A key question asked by local analysts is how Armenian authorities can maintain good relations with Russia and the West at the same time. The NATO seminar in Yerevan highlighted the difficulty of pursuing this so-called “complementary” policy. A senior British diplomat attending it openly questioned the need for continued Russian military presence in Armenia, while a Russian participant challenged the Armenian defense chief to explain why his government is “putting national security into several baskets.”

Although Sarkisian emphasized that closer ties with the West could be achieved without damaging the Russian-Armenian special relationship, some observers believe that Yerevan will eventually have to make a choice between the two powers. “The time for making such a choice is slowly approaching and Serge Sarkisian is well aware of that,” Arzumanian said.

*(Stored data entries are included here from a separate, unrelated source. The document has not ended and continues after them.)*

Lemma dispatch_new_total fill ok died s h req (f : handler S) c d ret r o hh cc :
  balanced s c → 0 < rq_clt_nonce h → rs_conns s !! rq_clt_nonce h = Some (Some d) →
  u32 (rq_xid h) ∈ rt_xid <$> entries (rs_reply_window s) (rq_clt_nonce h) →
  f req (marshall_new fill) (rs_obj s) = Ret (ret, r, o) → 0 ≤ ret → rep r hh cc →
  ∃ c' s' b1, dispatch_new fill ok died s h req f c = Ret (c', s') ∧ balanced s' c' ∧
    reply_of h ret r cc b1 ∧ sendable b1 ∧
    add_reply (rs_reply_window s) (rq_clt_nonce h) (u32 (rq_xid h)) b1 = Ret (rs_reply_window s').
Proof.
  intros Hb Hn Hd Hx Hf Hret Hr. unfold dispatch_new.
  destruct (updatestat_frame s h) as (Eo & Ew & Ec & Eh). set (s1 := if _ =? _ then _ else _) in *.
  rewrite Eo, Hf. cbn [rbind]. rewrite VERIFY_true by (unfold rpc_const.unmarshal_args_failure; lia).
  cbn [rbind]. rewrite VERIFY_true by lia. cbn [rbind].
  destruct (m_pack_reply_header_rep r hh cc (ReplyHeader (rq_xid h) ret) Hr) as (r' & sz & tl & Ep & Hsz & Hr').
  assert (reply_of h ret r cc (m_take_buf r').1) as Hof by (by exists r', sz, tl).
  rewrite Ep. cbn [rbind]. pose proof (rep_sendable _ _ _ Hr') as Hsend. destruct (m_take_buf r') as [b1 m'].
  replace (0 <? rq_clt_nonce h) with true by lia.
  cbn [rs_reply_window set_heap set_obj set_conns]. rewrite Ew.
  assert (abort_free (add_reply (rs_reply_window s) (rq_clt_nonce h) (u32 (rq_xid h)) b1)) as [w Ea].
  { unfold add_reply. pose proof (map_ref_fst [] (rs_reply_window s) (rq_clt_nonce h)) as E.
    fold (entries (rs_reply_window s) (rq_clt_nonce h)) in E.
    destruct (map_ref _ _ _) as [l w0]. cbn in E. subst l.
    destruct (proj2 (store_reply_total _ b1 _) Hx) as [l' ->]. by eexists. }
  rewrite Ea. cbn [rbind]. set (s2 := set_window _ w).
  assert (balanced s2 c) as Hb2.
  { unfold balanced, owed. cbn. rewrite Ec. split; [apply Hb|]. intros e. rewrite died_refs, Eh. apply Hb. }
  destruct (latest_conn_total s2 (rq_clt_nonce h) c d Hb2) as (c' & s3 & El & Hb3); [cbn; by rewrite Ec|].
  rewrite El. apply latest_conn_Ret in El as [Ew3 _]. cbn [rbind].
  destruct (send_total ok s3 c' b1 Hb3 Hsend) as (hp & -> & Hb4). cbn [rbind].
  exists c', (set_heap s3 hp), b1. split_and!; [done|done|done|done|]. cbn. by rewrite Ew3.
Qed.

He suggested that the choice will not necessarily be in Russia’s favor, especially if the Nagorno-Karabakh conflict is resolved in the near future.

Prospects for the conflict’s settlement have brightened significantly in recent months. International mediators say a peace deal may well be finalized shortly after the November parliamentary elections in Azerbaijan and constitutional referendum in Armenia. Karabakh peace would also have important implications for the unfolding succession struggle within the Armenian leadership. Sarkisian, widely blamed for Armenia’s chronic vote rigging and government corruption, is seen as the top candidate to replace Kocharian after the latter completes his second five-year term in 2008.

Arzumanian, who is highly critical of Kocharian’s regime, sees a direct connection between Sarkisian’s pro-Western rhetoric and presidential ambitions. “I think that Serge Sarkisian has realized what the West expects him to say,” said the former foreign minister. “Given the current lack of alternatives [within the Armenian opposition], it could be tempting for the United States and other Western powers to support his presidential bid. He is already becoming quite acceptable to them.”